Earlier this summer, the Yale Club of New York City quietly cut down an OK tradition by allowing denim in certain portions of its Manhattan building.

“In a growing list of work environments and industries, denim has become an accepted and popular addition to sartorial correctness,” the club said in an online update. “Accordingly, we will now allow denim – neat, clean and in good repair [emphasis in the original] – to be worn on the roof this summer, on the library floor at all times, and in the Grill Room on weekends.”

The decision comes after a debate which inspired “much passion and diverging opinion amongst members,” forcing the club to take a poll its members. Forty percent of respondents advocated “greater enforcement of the status quo,” but they could not stop the 60 percent of voters favoring, well, sartorial chaos.

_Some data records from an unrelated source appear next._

(** Migrate1to2 *)
Definition Migrate1to2 : V2M unit := Migrate keeper_SaveDenom.
End Keeper.

(** ** precheck.go *)
Record Problem := MkProblem {
  pb_Kind : string; pb_StoreKey : string; pb_DenomID : string; pb_TokenID : string; pb_Reason : string }.

Definition Problem_String (p : Problem) : string :=
  let id := pb_DenomID p in
  let id := if pb_TokenID p <>?s "" then id +:+ "/" +:+ pb_TokenID p else id in
  pb_Kind p +:+ " " +:+ fmt_q id +:+ ": " +:+ pb_Reason p.

Definition legacyDenomIDFromKey (key : string) : string :=
  if len key <=? len (KeyDenom "") then "" else str_drop (len (KeyDenom "")) key.

Fixpoint indexByte (b : string) (c : ascii) : option nat :=
  match b with
  | "" => None
  | String a r => if Ascii.eqb a c then Some 0 else S <$> indexByte r c
  end.

Definition legacyNFTKeyParts (key : string) : string * string :=
  let rest := str_drop (len (KeyNFT "" "")) key in
  match indexByte rest "/" with
  | None => (rest, "")
  | Some sep => (str_take sep rest, str_drop (sep + 1) rest)
  end.

(** What the loops report of one entry *)
Definition check_denom (kv : string * string) : list Problem :=
  match CollectionPb.Denom_Unmarshal (snd kv) with
  | inl err => [MkProblem "denom" (fst kv) (legacyDenomIDFromKey (fst kv)) "" ("unmarshal Denom: " +:+ err_Error err)]
  | inr denom =>
      match AccAddressFromBech32 (Denom_Creator denom) with
      | None => [MkProblem "denom" (fst kv) (Denom_Id denom) ""
                   ("creator bech32 " +:+ fmt_q (Denom_Creator denom) +:+ ": " +:+
                    err_Error (bech32_error (Denom_Creator denom)))]
      | Some _ => []
      end
  end.
Definition check_nft (kv : string * string) : list Problem :=
  let '(denomID, tokenID) := legacyNFTKeyParts (fst kv) in
  match CollectionPb.BaseNFT_Unmarshal (snd kv) with
  | inl err => [MkProblem "nft" (fst kv) denomID tokenID ("unmarshal BaseNFT: " +:+ err_Error err)]
  | inr baseNFT =>
      match AccAddressFromBech32 (BaseNFT_Owner baseNFT) with
      | None => [MkProblem "nft" (fst kv) denomID tokenID
                   ("owner bech32 " +:+ fmt_q (BaseNFT_Owner baseNFT) +:+ ": " +:+
                    err_Error (bech32_error (BaseNFT_Owner baseNFT)))]
      | Some _ => []
      end
  end.

Definition PrecheckLegacyStore (s : store) : list Problem :=
  flat_map check_denom (iterate s (KeyDenom "")) ++ flat_map check_nft (iterate s (KeyNFT "" "")).

(** FormatProblems, from its second line on numbered from [i] *)
Fixpoint format_problems (i : nat) (problems : list Problem) : string :=
  match problems with
  | [] => ""
  | p :: problems =>
      "  " +:+ nat_string (i + 1) +:+ ") " +:+ Problem_String p +:+ " (store key " +:+ hex_bytes (pb_StoreKey p) +:+
      ")" +:+ String "010" "" +:+ format_problems (i + 1) problems
  end.
Definition FormatProblems (problems : list Problem) : string :=
  "collection v1→v2 migration precheck found " +:+ nat_string (List.length problems) +:+
  " record(s) that would abort the upgrade:" +:+ String "010" "" +:+ format_problems 0 problems.

(** runCollectionPrecheck (cmd/uptickd/precheck_collection_migration.go): the error it
    returns, or the line it prints *)
Definition runCollectionPrecheck (s : store) : error + string :=
  let problems := PrecheckLegacyStore s in
  if List.length problems =? 0
  then inr ("collection legacy-store precheck: clean - no record would abort the v1->v2 migration" +:+ String "010" "")
  else inl (ExtErr (FormatProblems problems)).
End V2.
End CollectionV2.

(** * Theorems *)
Import CollectionV2.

Alas, some Yalies fail to appreciate the finer traditions of their alma mater: the taste of tea at the Elizabethan Club, the comfort of tweed blazers and khakis at Mory’s, the smell of rich mahogany and leather-bound books in Sterling’s Linonia Brothers Reading Room.

One timeless Yale tradition, gone. Hide your clay pipes and handkerchiefs, Yale — this may just be the beginning.

CORRECTION: August 29, 2012

Due to an editing error, this blog post’s original headline was incorrect. Denim has been allowed, not banned. Oops.